Virginia: A popular choice for many Northern Virginia residents is NOVA (Northern Virginia Community College). NOVA offers guaranteed admissions agreements, where you are able to transfer to a multitude of colleges and universities (some outside Virginia), including William and Mary and the University of Virginia. Each university has its own requirements to guarantee transfer, and not all majors are available. Find out more at http://bit.ly/VA-gaa.
For a full picture of all Virginia community colleges that offer transfer agreements with universities, please visit Virginia’s Community Colleges website at http://bit.ly/VA-transfer-agreements.

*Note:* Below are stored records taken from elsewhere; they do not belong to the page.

(* ===== verification/DmWire.v ===== *)
(** * Direct messages: wire format and limits

    [src/src/dm/wire.rs] and [src/src/dm/limits.rs]: building a signed message
    or receipt, the stateless checks of an incoming one, the replay cache and
    the rate limiter. JSON text is the class [JsonText]. *)
From S2P Require Import Prelude Json Wire ReplayCache.

Class JsonText := {
  to_vec : json → string;
  from_slice : string → option json;
}.

Definition MSG_TAG : string := "mistl-dm-v1".
Definition ACK_TAG : string := "mistl-dm-ack-v1".
Definition TAG_PREFIX : string := "mistl-dm-".
Definition MAX_WIRE_BYTES : Z := 16 * 1024.
Definition MAX_TEXT_CHARS : Z := 4000.
Definition MAX_NAME_CHARS : Z := 200.
Definition MAX_MIME_CHARS : Z := 100.
Definition MAX_CID_CHARS : Z := 128.
Definition MAX_KEY_CHARS : Z := 128.
Definition MAX_FILE_BYTES : Z := 64 * 1024 * 1024.
Definition MAX_SKEW_MS : Z := 10 * 60 * 1000.

Record FileMeta := { cid : string; name : string; size : Z; mime : string; key : string }.

Record DmMessage := {
  from_did : string; id : string; ts : Z; text : option string; file : option FileMeta;
}.
Record DmAck := { ack_from_did : string; ack_id : string; ack_ts : Z }.

Inductive Incoming := Message (m : DmMessage) | Ack (a : DmAck).

Inductive Reject :=
| NotOurs | Oversized | Malformed | NodeMismatch | DidMismatch | WrongRecipient | SelfSend | Stale
| BadSignature.

Inductive Kind := KMessage | KAck.
#[global] Instance Kind_eq_dec : EqDecision Kind.
Proof. solve_decision. Defined.

Record Prechecked := {
  kind : Kind; value : json; pre_from : string; pre_id : string; pre_ts : Z;
  pre_text : option string; pre_file : option FileMeta;
}.

Definition is_ack (p : Prechecked) : bool := bool_decide (kind p = KAck).

Definition is_valid_id (id : string) : bool := (slen id =? 32) && string_forallb is_lower_hexdigit id.

(** [chars().any(is_control ...)] on UTF-8: the controls are the bytes below
    0x20, 0x7f, and U+0080 to U+009F, encoded as 0xC2 0x80 to 0xC2 0x9F. *)
Fixpoint has_forbidden_control (s : string) (allow_whitespace : bool) : bool :=
  match s with
  | EmptyString => false
  | String c s' =>
      let n := N_of_ascii c in
      (((n <? 32) || (n =? 127))%N
        && negb (allow_whitespace && ((n =? 9) || (n =? 10) || (n =? 13))%N))
      || ((n =? 0xC2)%N && match s' with
            | String d _ => ((128 <=? N_of_ascii d) && (N_of_ascii d <=? 159))%N
            | EmptyString => false
            end)
      || has_forbidden_control s' allow_whitespace
  end.

Definition is_cid_like (s : string) : bool :=
  negb (bool_decide (s = "")) && (slen s <=? MAX_CID_CHARS)
  && string_forallb (λ c, is_ascii_digit c || is_ascii_alphabetic c) s.

Definition is_ascii_printable (s : string) : bool :=
  string_forallb (λ c, (32 <=? N_of_ascii c)%N && (N_of_ascii c <? 127)%N) s.

Definition validate_text (text : string) : result () string :=
  ensure (chars_count text <=? MAX_TEXT_CHARS) "text is longer than 4000 characters" ;;?
  ensure (negb (has_forbidden_control text true)) "text contains control characters".

Definition validate_content (text : option string) (file : option FileMeta) : result () string :=
  ensure (is_some text || is_some file) "a message needs text or a file" ;;?
  match text with
  | None => Ok tt
  | Some text =>
      validate_text text ;;?
      ensure (negb (bool_decide (text = "") && negb (is_some file))) "empty message"
  end ;;?
  match file with
  | None => Ok tt
  | Some f =>
      ensure (is_cid_like (cid f)) "invalid file cid" ;;?
      ensure (negb ((chars_count (name f) =? 0) || (MAX_NAME_CHARS <? chars_count (name f))
                    || has_forbidden_control (name f) false)) "invalid file name" ;;?
      ensure (negb ((MAX_MIME_CHARS <? chars_count (mime f)) || negb (is_ascii_printable (mime f))))
        "invalid file mime type" ;;?
      ensure (size f <=? MAX_FILE_BYTES) "file is larger than 64 MiB" ;;?
      ensure (negb (bool_decide (key f = "") || (MAX_KEY_CHARS <? slen (key f))
                    || negb (is_ascii_printable (key f)))) "invalid file key"
  end.

Section wire.
Context {C : Crypto} {T : JsonText}.

Definition num (n : Z) : json := JNumber (PosInt n).

Definition file_json (f : FileMeta) : json :=
  obj [("cid", JString (cid f)); ("name", JString (name f)); ("size", num (size f));
       ("mime", JString (mime f)); ("key", JString (key f))].

(** [map.insert(key, v)] on the object of a wire. *)
Definition insert_opt (key : string) (v : option json) (w : json) : json :=
  match w, v with
  | JObject l, Some v => JObject (obj_insert key v l)
  | w, _ => w
  end.

Definition base_wire (tag : string) (identity : Identity) (to id : string) (ts : Z) : json :=
  obj [("t", JString tag); ("node", JString (node_id identity)); ("fromId", JString (did identity));
       ("to", JString to); ("id", JString id); ("ts", num ts)].

Definition build_message (identity : Identity) (to id : string) (ts : Z) (text : option string)
    (file : option FileMeta) : result string string :=
  validate_content text file ;;?
  let wire := base_wire MSG_TAG identity to id ts in
  let wire := insert_opt "text" (JString <$> text) wire in
  let wire := insert_opt "file" (file_json <$> file) wire in
  let? wire := sign_wire wire identity in
  let bytes := to_vec wire in
  ensure (slen bytes <=? MAX_WIRE_BYTES) "message is too large to send" ;;?
  Ok bytes.

(** [sign_wire] cannot fail here: [fromId] is the identity's DID. *)
Definition build_ack (identity : Identity) (to id : string) (ts : Z) : result string string :=
  let? wire := sign_wire (base_wire ACK_TAG identity to id ts) identity in
  Ok (to_vec wire).

Definition looks_like_dm (data : string) : bool :=
  (slen data <=? MAX_WIRE_BYTES) && has_window TAG_PREFIX data.

Definition str_field (obj : json) (key : string) : result string Reject :=
  ok_or (get_str key obj) Malformed.

Definition parse_file (f : json) : result FileMeta Reject :=
  match as_object f with
  | None => Err Malformed
  | Some _ =>
      let? cid := str_field f "cid" in
      let? name := str_field f "name" in
      let? size := ok_or (get_u64 "size" f) Malformed in
      let? mime := str_field f "mime" in
      let? key := str_field f "key" in
      Ok {| cid := cid; name := name; size := size; mime := mime; key := key |}
  end.

Definition parse_content (value : json) : result (option string * option FileMeta) Reject :=
  let? text := match get "text" value with
    | None => Ok None
    | Some t => let? s := ok_or (as_str t) Malformed in Ok (Some s)
    end in
  let? file := match get "file" value with
    | None => Ok None
    | Some f => let? f := parse_file f in Ok (Some f)
    end in
  map_err (λ _, Malformed) (validate_content text file) ;;?
  Ok (text, file).

Definition precheck (data from our_did : string) (now_ms : Z) : result Prechecked Reject :=
  if MAX_WIRE_BYTES <? slen data then Err Oversized else
  if negb (looks_like_dm data) then Err NotOurs else
  let? value := ok_or (from_slice data) NotOurs in
  let? _ := ok_or (as_object value) NotOurs in
  let? kind := match get_str "t" value with
    | Some t => if bool_decide (t = MSG_TAG) then Ok KMessage
                else if bool_decide (t = ACK_TAG) then Ok KAck else Err NotOurs
    | None => Err NotOurs
    end in
  let? node := str_field value "node" in
  if negb (bool_decide (node = from)) then Err NodeMismatch else
  let? did := str_field value "fromId" in
  if negb (slen did =? ED25519_DID_KEY_LEN) || negb (bool_decide (node_id_for_did did = from))
  then Err DidMismatch else
  let? to := str_field value "to" in
  if negb (bool_decide (to = our_did)) then Err WrongRecipient else
  if bool_decide (did = our_did) then Err SelfSend else
  let? ts := ok_or (get_u64 "ts" value) Malformed in
  if MAX_SKEW_MS <? Z.abs (ts - now_ms) then Err Stale else
  let? id := str_field value "id" in
  if negb (is_valid_id id) then Err Malformed else
  let? content := match kind with KMessage => parse_content value | KAck => Ok (None, None) end in
  Ok {| kind := kind; value := value; pre_from := did; pre_id := id; pre_ts := ts;
        pre_text := content.1; pre_file := content.2 |}.

Definition verify_pre (p : Prechecked) : result Incoming Reject :=
  if negb (wire_ok (value p)) then Err BadSignature else
  Ok match kind p with
     | KMessage => Message {| from_did := pre_from p; id := pre_id p; ts := pre_ts p;
                              text := pre_text p; file := pre_file p |}
     | KAck => Ack {| ack_from_did := pre_from p; ack_id := pre_id p; ack_ts := pre_ts p |}
     end.
End wire.

(** ** Limits *)

Definition DEDUPE_TTL : Z := 25 * 60 * SECOND.
Definition DEDUPE_MAX : Z := 16384.
Definition WINDOW : Z := 60 * SECOND.
Definition PER_SENDER_PER_WINDOW : Z := 30.
Definition GLOBAL_PER_WINDOW : Z := 300.
Definition MAX_SENDERS : Z := 2048.

Record Dedupe := { order : queue; seen : gset string }.
Definition empty_dedupe : Dedupe := {| order := []; seen := ∅ |}.

Definition dedupe_key (from_did id : string) : string :=
  from_did +:+ String (Ascii.ascii_of_N 10) id.

Definition prune (d : Dedupe) (now : Z) : Dedupe :=
  let '(order, seen) := pop_while
    (λ len at_, negb ((since now at_ <=? DEDUPE_TTL) && (len <? DEDUPE_MAX))) (order d) (seen d) in
  {| order := order; seen := seen |}.

Definition dedupe_contains (d : Dedupe) (from_did id : string) : bool :=
  bool_decide (dedupe_key from_did id ∈ seen d).

Definition dedupe_insert (d : Dedupe) (from_did id : string) (now : Z) : Dedupe * bool :=
  let d := prune d now in
  let key := dedupe_key from_did id in
  if bool_decide (key ∈ seen d) then (d, false)
  else ({| order := order d ++ [(now, key)]; seen := {[key]} ∪ seen d |}, true).

Record Window := { start : Z; count : Z }.
Definition fresh (now : Z) : Window := {| start := now; count := 0 |}.
Definition expired (w : Window) (now : Z) : bool := WINDOW <=? since now (start w).

Record RateLimiter := { senders : gmap string Window; global : Window }.
Definition new_limiter (now : Z) : RateLimiter := {| senders := ∅; global := fresh now |}.

Definition bump (w : Window) : Window := {| start := start w; count := count w + 1 |}.

Definition allow (r : RateLimiter) (from : string) (now : Z) : RateLimiter * bool :=
  let g := if expired (global r) now then fresh now else global r in
  let r := {| senders := senders r; global := g |} in
  if GLOBAL_PER_WINDOW <=? count g then (r, false) else
  let full := negb (is_some (senders r !! from)) && (MAX_SENDERS <=? zsize (senders r)) in
  let m := if full then filter (λ e : string * Window, expired e.2 now = false) (senders r)
           else senders r in
  if full && (MAX_SENDERS <=? zsize m) then ({| senders := m; global := g |}, false) else
  let w := default (fresh now) (m !! from) in
  let w := if expired w now then fresh now else w in
  if PER_SENDER_PER_WINDOW <=? count w
  then ({| senders := <[from := w]> m; global := g |}, false)
  else ({| senders := <[from := bump w]> m; global := bump g |}, true).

Washington, D.C.: The community college at the University of the District of Columbia (UDC) does not offer guaranteed transfer programs. Most D.C. residents seem to gravitate toward community colleges in Virginia and Maryland.
Georgetown University, The George Washington University and other universities in the district have guaranteed transfer agreements with area community colleges.
California: The transfer admission guarantee (TAG) program guarantees transfer to several of University of California’s excellent universities (note that UCLA and Berkeley do not take part in this program). Check requirements at http://bit.ly/CA-tag.
California state universities accept even more guaranteed transfers than the UC system does. The California Community Colleges network brings you a program called “A Degree With a Guarantee,” which lists all participating community colleges and state universities (see http://bit.ly/CCC-degree-guarantee).
In addition, private universities such as Loyola Marymount partner with some community colleges in both California and Arizona in guaranteed admissions programs. This serves as a reminder that even private universities may offer guaranteed transfer.
Illinois: The College of Lake County, in the Chicago suburbs, offers guaranteed transfer to a long list of colleges and universities, both in and outside Illinois (see http://bit.ly/IL-gt).
Illinois’ statewide transfer program, called iTransfer, offers comprehensive information about articulation agreements at http://bit.ly/IL-itransfer.
New York: The State University of New York (SUNY) branches offer one of the better-known guaranteed transfer programs in the United States: http://bit.ly/SUNY-gt.
These are just a few of the most popular guaranteed transfer programs. There are many more across the United States. To find community colleges in any state, visit the American Association of Community Colleges’ website: http://bit.ly/AACC-gtp.
Finally, the website collegexpress.com publishes guaranteed transfer programs and articulation agreements for most states. Search the website for “articulation agreements.”